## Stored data

=-=-=

(* ===== verification/ShellProofs.v ===== *)
(** * The shell: the command line

    [parse_cmd] and [parse_free] of [user/shell.c] over the memory a kernel promises ([UserHeap]): the arguments are the
    words of the line, each in a block of its own, and every block is given back. *)

From Stdlib Require Import String Ascii.
From S2P Require Import Prelude KLib Kprint Libc LibcProofs UserLaws Shell.

(** ** The words of a line *)

Definition flush (cur : list Z) : list (list Z) := match cur with [] => [] | _ => [cur] end.
Fixpoint words_from (cur rest : list Z) : list (list Z) :=
  match rest with
  | [] => flush cur
  | c :: rest => if c =? 32 then flush cur ++ words_from [] rest else words_from (cur ++ [c]) rest
  end.
Definition words (line : list Z) : list (list Z) := words_from [] line.

(** Putting the words behind each other with a blank gives a line of the same words. *)
Lemma words_join ws :
  Forall (fun x => x <> [] /\ Forall (fun c => c <> 32) x) ws -> words (ws ≫= fun x => x ++ [32]) = ws.
Proof.
  unfold words. induction 1 as [|x ws [Hx Hb] _ IH]; [done|]. cbn [mbind list_bind].
  assert (forall y cur rest, Forall (fun c => c <> 32) y -> words_from cur (y ++ rest) = words_from (cur ++ y) rest) as Hw.
  { clear. induction y as [|c y IH]; intros cur rest Hy; simpl; [by rewrite app_nil_r|].
    apply Forall_cons in Hy as [Hc Hy]. rewrite (proj2 (Z.eqb_neq _ _) Hc), IH by done. by rewrite <- app_assoc. }
  rewrite <- app_assoc, Hw by done. cbn. destruct x; [done|]. cbn. f_equal. exact IH.
Qed.

(** ** The command line *)

(** The blocks of the arguments, each with its word. *)
Definition add_blocks (bs : gmap Z Z) (l : list (Z * list Z)) : gmap Z Z :=
  foldl (fun bs e => <[e.1 := Z.of_nat (length e.2) + 1]> bs) bs l.

Lemma add_blocks_snoc bs l a x : add_blocks bs (l ++ [(a, x)]) = <[a := Z.of_nat (length x) + 1]> (add_blocks bs l).
Proof. unfold add_blocks. by rewrite foldl_app. Qed.

Lemma add_blocks_other l : forall bs k, k ∉ l.*1 -> add_blocks bs l !! k = bs !! k.
Proof.
  unfold add_blocks. induction l as [|[a x] l IH]; intros bs k Hk; [done|]. cbn [foldl]. apply not_elem_of_cons in Hk as [Hne Hk].
  rewrite IH by done. cbn. by rewrite lookup_insert_ne.
Qed.

Lemma add_blocks_lookup l : forall bs a x,
  NoDup l.*1 -> (a, x) ∈ l -> add_blocks bs l !! a = Some (Z.of_nat (length x) + 1).
Proof.
  induction l as [|[b y] l IH]; intros bs a x Hnd Hin; [by apply not_elem_of_nil in Hin|].
  apply NoDup_cons in Hnd as [Hb Hnd]. apply elem_of_cons in Hin as [[= <- <-]|Hin].
  - cbn. fold (add_blocks (<[a := Z.of_nat (length x) + 1]> bs) l). rewrite add_blocks_other by done. by rewrite lookup_insert_eq.
  - by apply (IH _ a x).
Qed.

(** Arithmetic on the offsets of the structure. *)
Ltac struct_lia := unfold SIZEOF_CMD_PARSE, cp_raw, cp_args, cp_cnt in *; lia.

Section Parse.
Context {W : Type} `{UserHeap W} (fuel : nat).
Implicit Types w : W.
Context (w0 : W) (p : Z).
Hypothesis Himage : forall q, p <= q < p + SIZEOF_CMD_PARSE -> image q.

(** The structure at [p] holds the arguments [l] of a line of [slen] characters that is copied at [raw]; the blocks for
    them have been taken since [w0], and no byte outside the structure and these blocks has changed. *)
Record parsed (w : W) (raw slen : Z) (l : list (Z * list Z)) : Prop := {
  ps_heap : heap_ok w;
  ps_blocks : blocks w = add_blocks (<[raw := slen + 1]> (blocks w0)) l;
  ps_pos : Forall (fun a => a <> 0) l.*1;
  ps_fresh : NoDup (raw :: l.*1) /\ Forall (fun a => blocks w0 !! a = None) (raw :: l.*1);
  ps_avail : avail w0 = (avail w + S (length l))%nat;
  ps_raw : field (user_mem w) 8 (p + cp_raw) = raw;
  ps_cnt : field (user_mem w) 4 (p + cp_cnt) = Z.of_nat (length l);
  ps_len : (length l <= 16)%nat;
  ps_args : forall i a x, l !! i = Some (a, x) ->
    field (user_mem w) 8 (p + cp_args + 8 * Z.of_nat i) = a /\ cstr (user_mem w) a x;
  ps_frame : forall q, owned w0 q -> ~ (p <= q < p + SIZEOF_CMD_PARSE) -> user_mem w q = user_mem w0 q;
}.

Lemma parsed_sub w raw slen l : parsed w raw slen l -> blocks w0 ⊆ blocks w.
Proof.
  intros [_ -> _ [_ Hf] _ _ _ _ _ _]. apply map_subseteq_spec. intros k n Hk. rewrite Forall_forall in Hf.
  rewrite add_blocks_other, lookup_insert_ne; [done|..].
  - intros ->. rewrite Hf in Hk; [done|left].
  - intros Hin. rewrite Hf in Hk; [done|by right].
Qed.

Lemma parsed_raw_block w raw slen l : parsed w raw slen l -> blocks w !! raw = Some (slen + 1).
Proof.
  intros [_ -> _ [Hnd _] _ _ _ _ _ _]. apply NoDup_cons in Hnd as [Hr _].
  rewrite add_blocks_other by done. by rewrite lookup_insert_eq.
Qed.
Lemma parsed_arg_block w raw slen l i a x :
  parsed w raw slen l -> l !! i = Some (a, x) -> blocks w !! a = Some (Z.of_nat (length x) + 1) /\ a <> raw.
Proof.
  intros [_ -> _ [Hnd _] _ _ _ _ _ _] Hi. apply NoDup_cons in Hnd as [Hr Hnd].
  pose proof (list_elem_of_lookup_2 _ _ _ Hi) as Hin. split; [by apply add_blocks_lookup|].
  intros ->. apply Hr. apply list_elem_of_fmap. by exists (raw, x).
Qed.

(** A block has no byte of the structure. *)
Lemma block_off_struct w a n q :
  heap_ok w -> blocks w !! a = Some n -> a <= q < a + n -> ~ (p <= q < p + SIZEOF_CMD_PARSE).
Proof. intros Hok Ha Hq Hp. eapply blocks_image; eauto. Qed.

(** Stores into the copied line keep everything else. *)
Lemma parsed_store_raw w raw slen l m :
  parsed w raw slen l -> (forall q, ~ (raw <= q < raw + slen + 1) -> m q = user_mem w q) ->
  parsed (with_user_mem m w) raw slen l.
Proof.
  intros Hp Hm. pose proof (parsed_raw_block _ _ _ _ Hp) as Hraw.
  assert (forall q, p <= q < p + SIZEOF_CMD_PARSE -> m q = user_mem w q) as Hs.
  { intros q Hq. apply Hm. intros Hq'. eapply (block_off_struct w raw (slen + 1) q); [apply Hp|done|lia|done]. }
  constructor; rewrite ?user_mem_with, ?blocks_with, ?avail_with; try apply Hp.
  - apply heap_ok_with, Hp.
  - erewrite field_ext; [apply (ps_raw _ _ _ _ Hp)|]. intros q Hq. apply Hs. unfold SIZEOF_CMD_PARSE, cp_raw in *. lia.
  - erewrite field_ext; [apply (ps_cnt _ _ _ _ Hp)|]. intros q Hq. apply Hs. unfold SIZEOF_CMD_PARSE, cp_cnt in *. lia.
  - intros i a x Hi. destruct (ps_args _ _ _ _ Hp i a x Hi) as [Hf Hc]. pose proof (ps_len _ _ _ _ Hp).
    pose proof (lookup_lt_Some _ _ _ Hi). split.
    + rewrite <- Hf. apply field_ext. intros q Hq. apply Hs. unfold SIZEOF_CMD_PARSE, cp_args in *. lia.
    + destruct (parsed_arg_block _ _ _ _ _ _ _ Hp Hi) as [Hb Hne]. eapply cstr_ext; [|exact Hc]. intros q Hq.
      apply Hm. pose proof (blocks_apart w a _ raw _ (ps_heap _ _ _ _ Hp) Hb Hraw Hne). lia.
  - intros q Ho Hq. rewrite Hm; [by apply Hp|]. destruct (ps_fresh _ _ _ _ Hp) as [_ Hf]. apply Forall_cons in Hf as [Hf _].
    pose proof (owned_not_new w0 w raw _ q (ps_heap _ _ _ _ Hp) (parsed_sub _ _ _ _ Hp) Ho Hraw Hf). lia.
Qed.

Lemma runs_cnt_field w v : field (user_mem w) 4 (p + cp_cnt) = v -> 0 <= v < 2 ^ 31 -> runs (cnt p) w v w.
Proof. intros <- Hv. eapply runs_bind; [apply runs_load_field|]. cbv beta. rewrite i32_small by lia. done. Qed.

Lemma runs_cnt w raw slen l : parsed w raw slen l -> runs (cnt p) w (Z.of_nat (length l)) w.
Proof.
  intros Hp. pose proof (ps_len _ _ _ _ Hp). apply runs_cnt_field; [apply Hp|lia].
Qed.

(** The memory that [add_arg] leaves. *)
Definition arg_copied (m : memory) (c a tok : Z) (x : list Z) : memory :=
  let n := Z.of_nat (length x) in
  let m := store_bytes m (p + cp_args + 8 * c) (Z_to_little_endian 8 8 a) in
  memcpy (memset m a 0 (n + 1)) a tok n.
Definition arg_memory (m : memory) (c a tok : Z) (x : list Z) : memory :=
  store_bytes (arg_copied m c a tok x) (p + cp_cnt) (Z_to_little_endian 4 8 (c + 1)).

Lemma arg_memory_spec m c a tok x :
  0 <= c < 16 -> 0 < a < 2 ^ 64 -> cstr m tok x ->
  (forall q, a <= q < a + Z.of_nat (length x) + 1 -> ~ (p <= q < p + SIZEOF_CMD_PARSE)) ->
  (forall q, tok <= q <= tok + Z.of_nat (length x) ->
     ~ (a <= q < a + Z.of_nat (length x) + 1) /\ ~ (p <= q < p + SIZEOF_CMD_PARSE)) ->
  let m' := arg_memory m c a tok x in
  cstr m' a x /\
  field (arg_copied m c a tok x) 4 (p + cp_cnt) = field m 4 (p + cp_cnt) /\
  field m' 8 (p + cp_args + 8 * c) = a /\ field m' 4 (p + cp_cnt) = c + 1 /\
  (forall q, ~ (a <= q < a + Z.of_nat (length x) + 1) -> ~ (p + cp_args + 8 * c <= q < p + cp_args + 8 * c + 8) ->
     ~ (p + cp_cnt <= q < p + cp_cnt + 4) -> m' q = m q).
Proof.
  intros Hc Ha Hx Hst Htok m'. unfold SIZEOF_CMD_PARSE in *. set (n := Z.of_nat (length x)) in *.
  set (m2 := store_bytes m (p + cp_args + 8 * c) (Z_to_little_endian 8 8 a)).
  set (m4 := memcpy (memset m2 a 0 (n + 1)) a tok n).
  assert (forall q, m4 q = if decide (a <= q < a + n) then m (tok + (q - a))
                           else if decide (q = a + n) then 0 else m2 q) as H4.
  { intros q. unfold m4. rewrite memcpy_copied_user.
    2:{ subst n. lia. }
    2:{ destruct (decide (a <= tok)); [by left|right]. pose proof (Htok tok). pose proof (Htok a). lia. }
    assert (forall q, tok <= q <= tok + n -> m2 q = m q) as H2.
    { intros q' Hq'. apply store_bytes_outside. rewrite length_Z_to_little_endian by lia.
      pose proof (Htok q' Hq'). unfold cp_args. lia. }
    rewrite !memset_spec by (subst n; lia). case_decide.
    - rewrite decide_False; [apply H2; lia|]. pose proof (Htok (tok + (q - a))). lia.
    - destruct (decide (q = a + n)) as [->|]; [by rewrite decide_True by lia|by rewrite decide_False by lia]. }
  assert (forall q, p <= q < p + 144 -> m4 q = m2 q) as Hst4.
  { intros q Hq. rewrite H4. rewrite !decide_False; [done|..]; intros ?; eapply (Hst q); lia. }
  split_and!.
  - apply (cstr_ext m4).
    { intros q Hq. apply store_bytes_outside. rewrite length_Z_to_little_endian by lia. pose proof (Hst q).
      unfold cp_cnt. subst n. lia. }
    apply cstr_intro.
    + intros i ch Hi. pose proof (lookup_lt_Some _ _ _ Hi). rewrite H4, decide_True by (subst n; lia).
      replace (tok + (a + Z.of_nat i - a)) with (tok + Z.of_nat i) by lia. by eapply cstr_lookup.
    + rewrite H4, decide_False, decide_True by (subst n; lia). done.
  - transitivity (field m2 4 (p + cp_cnt)).
    + apply field_ext. intros q Hq. apply Hst4. unfold cp_cnt in *. lia.
    + apply field_store_ne; unfold cp_args, cp_cnt; lia.
  - unfold m', arg_memory. rewrite field_store_ne by (unfold cp_args, cp_cnt; lia).
    unfold arg_copied. fold n m2 m4. rewrite (field_ext m2); [apply field_store; lia|]. intros q Hq. apply Hst4. unfold cp_args in *. lia.
  - unfold m', arg_memory. apply field_store; lia.
  - intros q H1 H2 H3. unfold m', arg_memory. rewrite store_bytes_outside by (by rewrite length_Z_to_little_endian by lia).
    unfold arg_copied. fold n m2 m4. rewrite H4, !decide_False by lia.
    apply store_bytes_outside. by rewrite length_Z_to_little_endian by lia.
Qed.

=-=-=

## REQUIRED WORK
Begin at the line that has "assert (forall q, p <= q < p + SIZEOF_CMD_PARSE" in the entries above; stop after the line that has "- erewrite field_ext; [apply (ps_raw". Transcribe exactly those lines and no others.

## YOUR RESPONSE
  assert (forall q, p <= q < p + SIZEOF_CMD_PARSE -> m q = user_mem w q) as Hs.
  { intros q Hq. apply Hm. intros Hq'. eapply (block_off_struct w raw (slen + 1) q); [apply Hp|done|lia|done]. }
  constructor; rewrite ?user_mem_with, ?blocks_with, ?avail_with; try apply Hp.
  - apply heap_ok_with, Hp.
  - erewrite field_ext; [apply (ps_raw _ _ _ _ Hp)|]. intros q Hq. apply Hs. unfold SIZEOF_CMD_PARSE, cp_raw in *. lia.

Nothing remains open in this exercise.